Lompat ke konten Lompat ke sidebar Lompat ke footer

Kemenangan Makin Terang

Pertengahan bulan Maret 2014 lalu, saya bertemu dengan Ketua Umum Majelis Ulama Indonesia (MUI), Prof. Din Syamsuddin.  Dalam kesempatan itu, saya berkata kepada beliau, “Menarik sekali pernyataan Pak Din terkait air dalam Musyawarah Nasional Tarjih Muhammadiyah ke-28 di Palembang pada akhir Februari lalu.”

Beliau pun segera menjawab, “Air seharusnya dikuasai negara dan tidak boleh diprivatisasi apalagi dikuasai oleh pihak asing. Yang tidak boleh itu adalah mata air yang dikuasai oleh swasta apalagi asing, khususnya perusahaan yang menjadikan masyarakat menjadi tidak lagi dapat memanfaatkan air tersebut.”

Ketua Umum PP Muhammadiyah ini pun segera menambahkan, “Bahkan, kehilangan air.  Mereka tidak memiliki air untuk irigasi dan minum sehari-hari.”

Beliau juga menegaskan bahwa pihaknya sedang berjuang untuk  menggugat Undang-undang (UU) Nomor 7 Tahun 2004 tentang Sumber Daya Air. “Sudah beberapa kali sidang,” ungkapnya.

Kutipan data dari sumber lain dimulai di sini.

(** One transaction of [batch_get_ring_member_info], given the outputs looked up. *)
Definition ring_member_info_for_tx (get_output : Z -> Z -> option OutputOnChain)
    (number_outs_with_amount : Z -> Z) (hf : HardFork) (tx_inputs : list Input) (tx_ver : TxVersion)
    : Result TxRingMembersInfo :=
  ring_members_for_tx ← get_ring_members_for_inputs get_output tx_inputs;
  decoy_info ← (if bool_decide (hf = V1) then Ok None
                else d ← DecoyInfo_new tx_inputs number_outs_with_amount hf; Ok (Some d));
  new_ring_member_info ring_members_for_tx decoy_info tx_ver.

(** ** Inputs *)
Definition check_key_images (input : Input) : Result () :=
  match input with
  | ToKey _ _ key_image =>
      match decompress key_image with
      | Some p => if is_torsion_free p then Ok () else Err KeyImageIsNotInPrimeSubGroup
      | None => Err KeyImageIsNotInPrimeSubGroup
      end
  | Gen _ => Err IncorrectInputType
  end.

Definition check_inputs_contextual (inputs : list Input) (info : TxRingMembersInfo)
    (current_chain_height : Z) (hf : HardFork) : Result () :=
  _ ← check_10_block_lock (youngest_used_out_height info) current_chain_height hf;
  _ ← match decoy_info info with
      | Some decoys_info => check_decoy_info decoys_info hf
      | None => rassert (bool_decide (hf = V1))
      end;
  try_for_each check_key_images inputs.

(** ** Versions *)
Definition max_tx_version (hf : HardFork) : TxVersion := if hf_le hf V3 then RingSignatures else RingCT.
Definition min_tx_version (hf : HardFork) : TxVersion := if hf_le V6 hf then RingCT else RingSignatures.

Definition check_tx_version (decoy_info : option DecoyInfo) (version : TxVersion) (hf : HardFork) : Result () :=
  match decoy_info with
  | Some decoy_info =>
      if ver_lt (max_tx_version hf) version then Err TransactionVersionInvalid
      else if ver_lt version (min_tx_version hf) && (not_mixable decoy_info =? 0) then
        Err TransactionVersionInvalid
      else Ok ()
  | None =>
      if negb (bool_decide (version = RingSignatures)) then Err TransactionVersionInvalid else Ok ()
  end.

(** ** Signatures *)

(** [ring_signatures::check_input_signatures] *)
Definition check_ring_signatures (inputs : list Input) (signatures : list RingSignature) (rings : Rings)
    (tx_sig_hash : bytes) : Result () :=
  match rings with
  | Rings_Legacy rings =>
      if negb (len signatures =? len inputs) || negb (len rings =? len inputs) then Err RingSignatureIncorrect
      else
        try_for_each (fun '((input, ring), sig) =>
          match input with
          | ToKey _ _ key_image =>
              if negb (ring_signature_verify sig tx_sig_hash ring key_image) then Err RingSignatureIncorrect
              else Ok ()
          | Gen _ => Panic
          end) (zip (zip inputs rings) signatures)
  | Rings_RingCT _ => Panic
  end.
(* ===== verification/Context.v ===== *)
(** * The blockchain context ([src/consensus/context/src]: [task.rs], [alt_chains.rs] and
    [BlockchainContext] of [lib.rs])

    The context task owns the difficulty, weight, hard-fork and RandomX caches and the
    caches of alternative chains, handles one request at a time, and publishes the
    context that the block and transaction rules are checked against. The database is
    asked anew by every request, so it is an argument of [handle_req]. *)
From S2P Require Import Prelude Bytes HardForks Median ChainDb Difficulty RulesBase TxData BlockRules Weights HardForkState RxVms.
From Stdlib Require Import ZArith Lia String.
From stdpp Require Import base tactics option list numbers sorting sets gmap.
Import HardForks Median ChainDb Difficulty RulesBase Weights HardForkState RxVms.

#[local] Open Scope Z_scope.
#[local] Open Scope usize_scope.

Module Context.

Definition BLOCKCHAIN_TIMESTAMP_CHECK_WINDOW : Z := 60.

Record ContextConfig := mk_context_config {
  hard_fork_cfg : HardForkConfig;
  difficulty_cfg : DifficultyCacheConfig;
  weights_config : BlockWeightsCacheConfig;
}.

Definition context_main_net : ContextConfig := mk_context_config config_main_net Difficulty.main_net weights_main_net.
Definition context_stage_net : ContextConfig := mk_context_config config_stage_net Difficulty.main_net weights_main_net.
Definition context_test_net : ContextConfig := mk_context_config config_test_net Difficulty.main_net weights_main_net.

Saya menyampaikan kepada beliau, “Pak Din, memang saat ini liberalisasi dan privatisasi terus berlangsung, termasuk penjualan panas bumi Ciremai kepada perusahaan AS, Chevron.  Begitu juga dengan sumber daya air.  Padahal Rasulullah saw. mengatakan dalam hadis riwayat Abu Dawud, Ibnu Majah dan Ahmad bahwa kaum Muslim berserikat dalam tiga hal: air, padang gembalaan, dan api.  Barang-barang tersebut secara syar’i tidak boleh diserahkan kepada sekelompok orang, baik pribumi ataupun asing.”  Beliau sepakat akan hal itu.

Dalam kesempatan berikutnya, saya berkesempatan menghadiri Forum Ukhuwah Islamiyah yang merupakan forum rutin para pimpinan ormas/lembaga Islam yang diselenggarakan MUI Pusat.  Banyak persoalan yang diperbincangkan.  Di antaranya tentang gonjang-ganjing sertifikasi halal, RUU Jaminan Produk Halal, dan permasalahan keumatan lainnya.  Berkaitan dengan sertifikasi halal, MUI di antaranya dituding Tempo menerima kucuran dana dari perusahaan sertifikasi di Australia yang nilainya mencapai Aus$ 78 juta atau sekitar 820 miliar.  Semua tuduhan tersebut dibantah dan diklarifikasi saat itu oleh Ketua MUI KH Amidhan. “Ini upaya untuk mendiskreditkan ulama.  Semua ini adalah fitnah,” pungkas Pak Amidhan.

Pada forum tersebut saya menyampaikan beberapa hal. Pertama: upaya untuk mendiskreditkan ulama bukan hal yang baru.  Bahkan beberapa tahun lalu setelah munculnya fakwa MUI tentang keharaman paham sekularisme, pluralisme, dan liberalisme (yang kelak dikenal dengan paham sipilis), kaum liberal menuntut pembubaran MUI.  Begitu juga, saat ini.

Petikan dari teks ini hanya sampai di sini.